_ASSIGNMENT_
Please copy exactly every line from the one that contains "unfold SpaceStation_fields. rewrite" to the end of the data below, with both ends included and no other lines.

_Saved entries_

···

Lemma accepts_field {A} name (v : Validator A) dflt kw x a c :
  kw !! name = Some x -> accepts_when (v x) a c ->
  accepts_when (field name v dflt kw) a c.
Proof.
  intros Hkw [H1 H0]. unfold field. rewrite Hkw. split; intros Hc.
  - rewrite (H1 Hc). reflexivity.
  - specialize (H0 Hc). destruct (v x); [discriminate|reflexivity].
Qed.

Lemma accepts_cast {A} (r : ValResult A) a c c2 :
  accepts_when r a c -> c = c2 -> accepts_when r a c2.
Proof. intros H <-. exact H. Qed.

Lemma accepts_inv {A} (r : ValResult A) a c :
  accepts_when r a c -> (r = Ok a <-> c = true) /\ (forall b, r = Ok b -> b = a).
Proof.
  intros [H1 H0]. split; [split|].
  - intros Hr. destruct c; [reflexivity|]. rewrite Hr in H0. discriminate (H0 eq_refl).
  - exact H1.
  - intros b Hr. destruct c.
    + rewrite (H1 eq_refl) in Hr. congruence.
    + rewrite Hr in H0. discriminate (H0 eq_refl).
Qed.

Lemma accepts_str lo hi s :
  accepts_when (str_validator (Some lo) (Some hi) (PyStr s)) s (length_within s lo hi).
Proof.
  unfold str_validator, length_within, below, above.
  rewrite !Nat.ltb_antisym.
  destruct (lo <=? String.length s)%nat, (String.length s <=? hi)%nat;
    split; simpl; auto; discriminate.
Qed.

Lemma accepts_int lax lo hi z :
  accepts_when (int_validator lax lo hi (PyInt z)) z (int_within z lo hi).
Proof.
  unfold int_validator, int_within, validate_int.
  rewrite !Z.ltb_antisym.
  destruct (lo <=? z)%Z, (z <=? hi)%Z; split; simpl; auto; discriminate.
Qed.

Lemma accepts_float lax lo hi f :
  accepts_when (float_validator lax lo hi (PyFloat f)) f (float_within f lo hi).
Proof.
  unfold float_validator, float_within, validate_float.
  destruct (PrimFloat.leb lo f), (PrimFloat.leb f hi); split; simpl; auto; discriminate.
Qed.

Lemma accepts_optional hi o :
  accepts_when (nullable (str_validator None (Some hi)) (optional_str o)) o
    (optional_within o hi).
Proof.
  destruct o as [s|]; simpl; [|apply accepts_Ok].
  unfold str_validator, below, above. rewrite Nat.ltb_antisym.
  destruct (String.length s <=? hi)%nat; split; simpl; auto; discriminate.
Qed.

Lemma iter_instances lax max n ms : forall index output errors,
  (index + length ms <= max)%nat ->
  validate_iter_to_vec (CrewMember_validator lax) (Some max) n (PyCrewMember <$> ms)
    index output errors
  = match errors with [] => Ok (output ++ ms) | _ => LineErrors errors end.
Proof.
  induction ms as [|m ms IH]; intros index output errors Hlen; simpl.
  - rewrite app_nil_r. reflexivity.
  - simpl in Hlen.
    replace (max <? S index)%nat with false by (symmetry; apply Nat.ltb_ge; lia).
    rewrite IH by lia. rewrite <- app_assoc. reflexivity.
Qed.

Lemma accepts_crew lax ms :
  accepts_when (crew_field lax (PyList (PyCrewMember <$> ms))) ms
    ((1 <=? length ms)%nat && (length ms <=? 12)%nat).
Proof.
  destruct (length ms <=? 12)%nat eqn:Hmax.
  - apply Nat.leb_le in Hmax. unfold crew_field, list_validator.
    rewrite iter_instances by (simpl; lia).
    simpl. destruct ms; simpl; split; auto; discriminate.
  - apply Nat.leb_gt in Hmax.
    rewrite crew_field_beyond_max by (rewrite length_fmap; lia).
    rewrite andb_false_r. split; [discriminate|reflexivity].
Qed.

Lemma accepts_factory_field {A} name (v : Validator A) (f : St A) kw w x a c :
  kw !! name = Some x -> accepts_when (v x) a c ->
  accepts_when (fst (factory_field name v f kw w)) a c.
Proof.
  intros Hkw [H1 H0]. unfold factory_field. rewrite Hkw. simpl. split; intros Hc.
  - rewrite (H1 Hc). reflexivity.
  - specialize (H0 Hc). destruct (v x); [discriminate|reflexivity].
Qed.

Lemma accepts_Rank r : accepts_when (Rank_validator (PyStr (Rank_value r))) r true.
Proof. destruct r; apply accepts_Ok. Qed.

Lemma accepts_ContactType c :
  accepts_when (ContactType_validator (PyStr (ContactType_value c))) c true.
Proof. destruct c; apply accepts_Ok. Qed.

Ltac supplied :=
  first [ eapply accepts_field; [reflexivity|]
        | eapply accepts_factory_field; [reflexivity|] ];
  first [ apply accepts_str | apply accepts_int | apply accepts_float
        | apply accepts_optional | apply accepts_crew | apply accepts_Rank
        | apply accepts_ContactType | apply accepts_Ok ].

Ltac dumped := repeat eapply accepts_ap; first [apply accepts_Ok | supplied].

Lemma SpaceStation_fields_dump lax s w :
  accepts_when (fst (SpaceStation_fields lax (SpaceStation_dump s) w)) s
    (SpaceStation_constraints s).
Proof.
  unfold SpaceStation_fields. rewrite fst_bind_ret. destruct s.
  eapply accepts_cast; [dumped|].
  unfold SpaceStation_constraints. cbn. btauto.
Qed.

Lemma AlienContact_fields_dump lax c w :
  accepts_when (fst (AlienContact_fields lax (AlienContact_dump c) w)) c
    (AlienContact_constraints c).
Proof.
  unfold AlienContact_fields. rewrite fst_bind_ret. destruct c.
  eapply accepts_cast; [dumped|].
  unfold AlienContact_constraints. cbn. btauto.
Qed.

Lemma CrewMember_fields_dump lax m :
  accepts_when (CrewMember_fields lax (CrewMember_dump m)) m (CrewMember_constraints m).
Proof.
  unfold CrewMember_fields. destruct m.
  eapply accepts_cast; [dumped|].
  unfold CrewMember_constraints. cbn. btauto.
Qed.

Lemma SpaceMission_fields_dump lax m w :
  accepts_when (fst (SpaceMission_fields lax (SpaceMission_dump m) w)) m
    (SpaceMission_constraints m).
Proof.
  unfold SpaceMission_fields. rewrite fst_bind_ret. destruct m.
  eapply accepts_cast; [dumped|].
  unfold SpaceMission_constraints. cbn [mission_id mission_name destination duration_days
    crew budget_millions]. btauto.
Qed.

Lemma fail_fast_none {A} name count violated message (self : A) w :
  (forall k, violated k self = false) ->
  fst (fail_fast name count violated message self w) = inr self.
Proof.
  intros Hnone. unfold fail_fast. destruct (List.find _ _) as [i|] eqn:Hfind; [|reflexivity].
  apply List.find_some in Hfind as [_ Hi]. rewrite Hnone in Hi. discriminate.
Qed.

Lemma returns_no_validator {A} (fields : St (ValResult A)) w a c :
  accepts_when (fst (fields w)) a c ->
  returns_exactly (model_init fields no_validator) w a (c = true).
Proof.
  intros Hacc. apply accepts_inv in Hacc as [Hiff Huniq]. split; [split|].
  - intros H. apply model_init_no_validator in H. apply Hiff, H.
  - intros Hc. apply Hiff in Hc. rewrite (model_init_ok _ _ _ _ Hc). reflexivity.
  - intros r H. apply model_init_no_validator in H. apply Huniq, H.
Qed.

···

_RESPONSE TO THIS TASK_
  unfold SpaceStation_fields. rewrite fst_bind_ret. destruct s.
  eapply accepts_cast; [dumped|].
  unfold SpaceStation_constraints. cbn. btauto.
Qed.

Lemma AlienContact_fields_dump lax c w :
  accepts_when (fst (AlienContact_fields lax (AlienContact_dump c) w)) c
    (AlienContact_constraints c).
Proof.
  unfold AlienContact_fields. rewrite fst_bind_ret. destruct c.
  eapply accepts_cast; [dumped|].
  unfold AlienContact_constraints. cbn. btauto.
Qed.

Lemma CrewMember_fields_dump lax m :
  accepts_when (CrewMember_fields lax (CrewMember_dump m)) m (CrewMember_constraints m).
Proof.
  unfold CrewMember_fields. destruct m.
  eapply accepts_cast; [dumped|].
  unfold CrewMember_constraints. cbn. btauto.
Qed.

Lemma SpaceMission_fields_dump lax m w :
  accepts_when (fst (SpaceMission_fields lax (SpaceMission_dump m) w)) m
    (SpaceMission_constraints m).
Proof.
  unfold SpaceMission_fields. rewrite fst_bind_ret. destruct m.
  eapply accepts_cast; [dumped|].
  unfold SpaceMission_constraints. cbn [mission_id mission_name destination duration_days
    crew budget_millions]. btauto.
Qed.

Lemma fail_fast_none {A} name count violated message (self : A) w :
  (forall k, violated k self = false) ->
  fst (fail_fast name count violated message self w) = inr self.
Proof.
  intros Hnone. unfold fail_fast. destruct (List.find _ _) as [i|] eqn:Hfind; [|reflexivity].
  apply List.find_some in Hfind as [_ Hi]. rewrite Hnone in Hi. discriminate.
Qed.

Lemma returns_no_validator {A} (fields : St (ValResult A)) w a c :
  accepts_when (fst (fields w)) a c ->
  returns_exactly (model_init fields no_validator) w a (c = true).
Proof.
  intros Hacc. apply accepts_inv in Hacc as [Hiff Huniq]. split; [split|].
  - intros H. apply model_init_no_validator in H. apply Hiff, H.
  - intros Hc. apply Hiff in Hc. rewrite (model_init_ok _ _ _ _ Hc). reflexivity.
  - intros r H. apply model_init_no_validator in H. apply Huniq, H.
Qed.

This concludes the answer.